A question about European History and common ancestry.

by likeasir000

In this Wikipedia article: (http://en.wikipedia.org/wiki/Charlemagne#Cultural_uses) it is noted that "all modern Europeans are highly likely to share Charlemagne as a common ancestor". How is such a thing possible if Europe at around 800 AD had a population in the tens of millions?

Georgy_K_Zhukov

I've done a post on this previously. Once you look at the math, it actually makes perfect sense. The question was actually in regards to William the Conqueror, who is also pretty likely to be related to just about everyone of European ancestry, although maybe slightly less certain that Old Grandpa Charley, as we can call him.

Yes, but likely, so is everyone who has European descent.

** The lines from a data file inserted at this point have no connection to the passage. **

(** * XPather: the HtmlCleaner-compatible XPath evaluator of kolmafia-stubs

    A shallow embedding of [src/lib/xpather.ts] and the properties of it
    that the specification states.

    Modelling conventions.
    - A JavaScript string is a [string]: a sequence of code units, here the
      Latin-1 range (code units 0..255).  Every character the evaluator
      inspects (delimiters, digits, signs, [@], [.], [*], white space) lies in
      that range.
    - A JavaScript number is a [number]: [NaN] or an exact decimal
      [mantissa / 10 ^ scale].  Every number the evaluator creates is an
      integer (a position, a length, [parseInt]) or a decimal literal
      ([parseFloat]); rounding to binary64 is not modelled.
    - An array index is a [Z], as [findClosingIndex] returns [-1].
    - A thrown exception is the [outcome] [Throws].  The recursion of
      [evaluateAgainst] is bounded by a [fuel] argument, and [Timeout] is the
      outcome of a run that exhausted it; [evaluateAgainst_settled] shows
      that the fuel of the entry point is never exhausted.
    - An element is a subtree of its document together with the path to it;
      the recursion of [getElementsByName] on child elements is structural
      on the subtree.
    - Two functions of the platform are parameters of the evaluator:
      [String.prototype.localeCompare] and the conversion of a number to a
      string. *)

From Stdlib Require Import String Ascii List ZArith Bool Lia Arith DecimalString.
Import ListNotations.

Local Open Scope string_scope.
Local Open Scope list_scope.
Local Open Scope Z_scope.

(* ------------------------------------------------------------------ *)
(** ** Strings *)
(* ------------------------------------------------------------------ *)

Module Js.

Definition code (c : ascii) : N := N_of_ascii c.

(** [c >= lo && c <= hi] on one-character strings. *)
Definition charBetween (lo hi c : ascii) : bool :=
  (N.leb (code lo) (code c) && N.leb (code c) (code hi))%bool.

(** White space removed by [String.prototype.trim], Latin-1 range:
    TAB, LF, VT, FF, CR, SP and NBSP. *)
Definition isWhiteSpace (c : ascii) : bool :=
  let n := code c in
  (N.eqb n 9 || N.eqb n 10 || N.eqb n 11 || N.eqb n 12 || N.eqb n 13
   || N.eqb n 32 || N.eqb n 160)%bool.

Fixpoint trimStart (s : string) : string :=
  match s with
  | String c s' => if isWhiteSpace c then trimStart s' else s
  | EmptyString => EmptyString
  end.

Fixpoint rev (s : string) (acc : string) : string :=
  match s with
  | String c s' => rev s' (String c acc)
  | EmptyString => acc
  end.

Definition trimEnd (s : string) : string := rev (trimStart (rev s "")) "".

Definition trim (s : string) : string := trimEnd (trimStart s).

(** [String.prototype.toLowerCase], Latin-1 range. *)
Definition lowerChar (c : ascii) : ascii :=
  let n := code c in
  if (N.leb 65 n && N.leb n 90)%bool then ascii_of_N (n + 32)
  else if (N.leb 192 n && N.leb n 222 && negb (N.eqb n 215))%bool
       then ascii_of_N (n + 32)
  else c.

Fixpoint toLowerCase (s : string) : string :=
  match s with
  | String c s' => String (lowerChar c) (toLowerCase s')
  | EmptyString => EmptyString
  end.

Definition startsWith (s : string) (c : ascii) : bool :=
  match s with
  | String d _ => Ascii.eqb d c
  | EmptyString => false
  end.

Most likely, every white European can, with reasonable confidence, claim descent from William the Conquerer, and at that, any given Norseman who had descendants. William lived in the 11th century, so lets use 1063 for our start date. In genealogy, traditional calculations of generations use 25 years per generation. 2013 - 1063 = 950 years. Divided by 25 equals 38 generations.

This is important for two reasons. 32 Generations is the point where the number of theoretical ancestors in the 32nd generation (2^32 or 4,294,967,296) is larger than the number of base pairs (in the 3 billion range) in the human genome. In other words, 32 generations is the point where descent is (theoretically) statistically meaningless, and your genetic makeup is just as related to your ancestor as it would be to any random person you aren't descended from and was alive at that time.

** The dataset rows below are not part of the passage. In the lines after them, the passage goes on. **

(** * Pulp-manager: task model, workflow controllers and their properties

    A shallow embedding of the parts of [pulp_manager] that the task
    engine and the workflow controllers are made of:

    - [pulp_manager/app/models/task.py]        (module [Enum], [TaskType], [TaskState], [Task], [TaskStage])
    - [pulp_manager/app/models/repo.py], [pulp_server.py]   ([RepoHealthStatus], [PulpServerRepo], [PulpServer])
    - [pulp_manager/app/services/task_service.py]            ([TaskService])
    - [pulp_manager/app/services/pulp_helpers.py]            ([PulpHelpers])
    - [pulp_manager/app/services/repo_syncher.py]            ([RepoSyncher])
    - [pulp_manager/app/services/snapshotter.py]             ([Snapshotter])
    - [pulp_manager/app/services/repo_remover.py]            ([RepoRemover])
    - [pulp_manager/app/tasks/remove_content_task.py]        ([RemoveContentTask])
    - [pulp3_bindings/pulp3]                                 ([Pulp])

    Conventions.  Python exceptions are values of [exn] and fallible code
    returns [result].  JSON objects ([task_args], [detail], [error]) are
    finite maps from keys to strings.  The database session is explicit:
    a [Session.t] holds the rows as the running transaction sees them and
    the rows as last committed.  [datetime.utcnow()] is an argument [now].
    Calls into the Pulp server go through a record of responses (the
    backend of one controller step); strings are ASCII. *)

From Stdlib Require Import ZArith String Ascii List Bool Lia.
From stdpp Require Import base option list gmap strings pretty.

Local Open Scope Z_scope.
Local Open Scope string_scope.

(** ** Exceptions and results *)

Inductive exn : Type :=
| ValueError (msg : string)
| TypeError (msg : string)
| KeyError (key : string)
| IndexError (msg : string)
| PulpManagerValueError (msg : string)
| PulpManagerSnapshotError (msg : string)
| PulpManagerEntityNotFoundError (msg : string)
| PulpManagerTaskNotFoundError (msg : string)
| PulpManagerPulpTaskError (msg : string)
| AttributeError (msg : string)
| PulpV3InvalidArgumentError (msg : string)
| PulpV3InvalidTypeError (msg : string)
| PulpV3APIError (msg : string).

(** [str(exception)] *)
Definition exn_str (e : exn) : string :=
  match e with
  | ValueError m | TypeError m | KeyError m | IndexError m
  | PulpManagerValueError m | PulpManagerSnapshotError m
  | PulpManagerEntityNotFoundError m | PulpManagerTaskNotFoundError m
  | PulpManagerPulpTaskError m | AttributeError m
  | PulpV3InvalidArgumentError m | PulpV3InvalidTypeError m | PulpV3APIError m => m
  end.

(** [isinstance(e, PulpManagerTaskNotFoundError)] and
    [isinstance(e, PulpManagerPulpTaskError)], used by [except] clauses. *)
Definition is_task_not_found (e : exn) : bool :=
  match e with PulpManagerTaskNotFoundError _ => true | _ => false end.

Definition is_pulp_task_error (e : exn) : bool :=
  match e with PulpManagerPulpTaskError _ => true | _ => false end.

Inductive result (A : Type) : Type :=
| Ok (a : A)
| Raise (e : exn).

Arguments Ok {A} a.
Arguments Raise {A} e.

Definition rbind {A B : Type} (r : result A) (k : A -> result B) : result B :=
  match r with
  | Ok a => k a
  | Raise e => Raise e
  end.

Notation "'let*' x ':=' r 'in' k" := (rbind r (fun x => k))
  (at level 10, x pattern, r at level 100, k at level 200).

Definition is_ok {A : Type} (r : result A) : bool :=
  match r with Ok _ => true | Raise _ => false end.

(** ** Python values that reach the model's property setters *)

Inductive pyval : Type :=
| PyInt (z : Z)          (* int; bool counts as int, True = 1 *)
| PyStr (s : string)
| PyOther (tyname : string).   (* None, float, list, ...: the type's name *)

(** JSON objects with string values. *)
Abbreviation json := (gmap string string).

(** [str.lower()] on ASCII text. *)
Definition lower_ascii (c : ascii) : ascii :=
  let n := nat_of_ascii c in
  if (Nat.leb 65 n && Nat.leb n 90)%bool then ascii_of_nat (n + 32) else c.

Fixpoint lower (s : string) : string :=
  match s with
  | EmptyString => EmptyString
  | String c rest => String (lower_ascii c) (lower rest)
  end.

(** [needle in haystack] for strings. *)
Fixpoint contains (needle haystack : string) : bool :=
  String.prefix needle haystack ||
  match haystack with
  | EmptyString => false
  | String _ rest => contains needle rest
  end.

(** [s.endswith(suffix)] *)
Definition endswith (s suffix : string) : bool :=
  let n := String.length s in
  let k := String.length suffix in
  (Nat.leb k n && String.eqb (String.substring (n - k) k s) suffix)%bool.

(** [", ".join(l)] *)
Fixpoint join (sep : string) (l : list string) : string :=
  match l with
  | [] => EmptyString
  | [x] => x
  | x :: rest => x +:+ sep +:+ join sep rest
  end.

(** ** Python [Enum] classes

    An enumeration is its list of [(name, value)] definitions in source
    order.  [Cls[name]] looks a name up among all definitions (aliases
    included); [Cls(value)] returns the first definition with that value,
    which is the canonical member: a later definition with the same value
    is an alias of it. *)
Module Enum.

Definition t := list (string * Z).

(** [Cls[name].value]; [KeyError] when absent. *)
Definition by_name (cls : t) (n : string) : option Z :=
  snd <$> List.find (fun d => String.eqb (fst d) n) cls.

(** [Cls(value).name]; [ValueError] when absent. *)
Definition by_value (cls : t) (v : Z) : option string :=
  fst <$> List.find (fun d => Z.eqb (snd d) v) cls.

(** [value in Cls._value2member_map_] *)
Definition has_value (cls : t) (v : Z) : bool :=
  existsb (fun d => Z.eqb (snd d) v) cls.

(** [[m.name for m in Cls]]: iteration skips aliases. *)
Fixpoint member_names_from (seen : list Z) (cls : t) : list string :=
  match cls with
  | [] => []
  | (n, v) :: rest =>
      if existsb (Z.eqb v) seen then member_names_from seen rest
      else n :: member_names_from (v :: seen) rest
  end.

Definition member_names (cls : t) : list string := member_names_from [] cls.

End Enum.

(** [class TaskType(Enum)] *)
Definition TaskType : Enum.t :=
  [ ("repo_sync", 1); ("repo_group_sync", 2); ("repo_snapshot", 3);
    ("repo_creation_from_git", 4); ("repo_removal", 5); ("remove_repo_content", 5) ].

(** [class TaskState(Enum)] *)
Definition TaskState : Enum.t :=
  [ ("queued", 1); ("running", 2); ("completed", 3); ("failed", 4);
    ("canceled", 5); ("failed_to_start", 6); ("skipped", 7) ].

(** [class RepoHealthStatus(Enum)] *)
Definition RepoHealthStatus : Enum.t :=
  [ ("green", 1); ("amber", 2); ("red", 3) ].

(** ** [class Task] *)
Module Task.

Record t : Type := mk {
  id : Z;
  name : string;
  parent_task_id : option Z;
  task_type_id : option Z;
  task_args_str : option json;
  date_started : option Z;
  date_finished : option Z;
  date_last_updated : option Z;
  state_id : option Z;
  worker_name : option string;
  worker_job_id : option string;
  error_str : option json
}.

Definition with_task_type_id (v : option Z) (k : t) : t :=
  mk (id k) (name k) (parent_task_id k) v (task_args_str k) (date_started k)
     (date_finished k) (date_last_updated k) (state_id k) (worker_name k)
     (worker_job_id k) (error_str k).

Definition with_task_args_str (v : option json) (k : t) : t :=
  mk (id k) (name k) (parent_task_id k) (task_type_id k) v (date_started k)
     (date_finished k) (date_last_updated k) (state_id k) (worker_name k)
     (worker_job_id k) (error_str k).

Definition with_date_started (v : option Z) (k : t) : t :=
  mk (id k) (name k) (parent_task_id k) (task_type_id k) (task_args_str k) v
     (date_finished k) (date_last_updated k) (state_id k) (worker_name k)
     (worker_job_id k) (error_str k).

Definition with_date_finished (v : option Z) (k : t) : t :=
  mk (id k) (name k) (parent_task_id k) (task_type_id k) (task_args_str k)
     (date_started k) v (date_last_updated k) (state_id k) (worker_name k)
     (worker_job_id k) (error_str k).

Definition with_date_last_updated (v : option Z) (k : t) : t :=
  mk (id k) (name k) (parent_task_id k) (task_type_id k) (task_args_str k)
     (date_started k) (date_finished k) v (state_id k) (worker_name k)
     (worker_job_id k) (error_str k).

It is important for a second reason because 2^38 equals 274,877,906,944. Yes, that is 275 Billion. That is the number of theoretical descendants of the old Bastard, assuming 2 children per generation (and for the record, he had ten known issue, so I'm being conservative in my estimates). Obviously, there is a LOT of closed loops there to account for the fact this number is orders of magnitude above the total number of people who have ever lived.

Even if we assume something like 90 percent of the lines go into dead ends before reaching modern times (which most genealogists wouldn't support anyways, if anything, it is the opposite), that's still 27,500,000,000 living descendants right now, so many times over what the current world population is.

So what is my point here? It is that you don't need to go very far back before claiming anything special about your ancestry becomes meaningless. Anyone who is of European ancestry is almost certainly descended from Charlemagne for instance, and probably William I as well. In fact, you can find estimates that place the most recent common ancestor of Europeans as having lived only 600 years ago (possibly a bit optimistic).

Now math is not exactly my forte, but if I visualize it correctly, if the population of the world is ~7 billion, and the theoretical descendants that this guy has now is 274,877,906,944, that is 40 theoretical descendants who should exist for every person currently alive. So if every person now alive can claim descent from him, they should, in theory, be able to trace back through 40 different paths, right?

If 1/10th of the world population is descended from him, the average descendant would be able to do it through 400 different paths! Aside from just being an interesting exercise in how closely we are related, this also relates back to the 32 generation cut off point. Because there are so many "closed loops", as I think of them, it means that that cut off point potentially gets pushed back.

Also, going back only a few more generations, to Charlemagne, we are getting into numbers in the trillions by the way.

Now anyways, to get back onto the topic, yes, as the Queen is a direct descendant of William the Conqueror, himself a descendant of the Norse, she would have ancestry of the Norse too, but as I pointed out, there are two huge asterisks. First, it is so far back as to be nearly genetically meaningless, as I pointed out. The second, and more important factor, is that what separates the Queen from everyone else of European descent isn't that she descended from these royal figures and that most people didn't, but rather than because of her specific line of descent being notable, we have the records of it still, while most people simply lack the written proof.

*Also, obviously, I do not take infidelity or adoption into account here, and take paternity at face value. If William kept getting cuckolded, and none of his kids were actually his, obviously none of this still applies.

Basically, the TL;DR is that exponential growth is really amazing, and you are probably married to your 23 x cousin three times removed.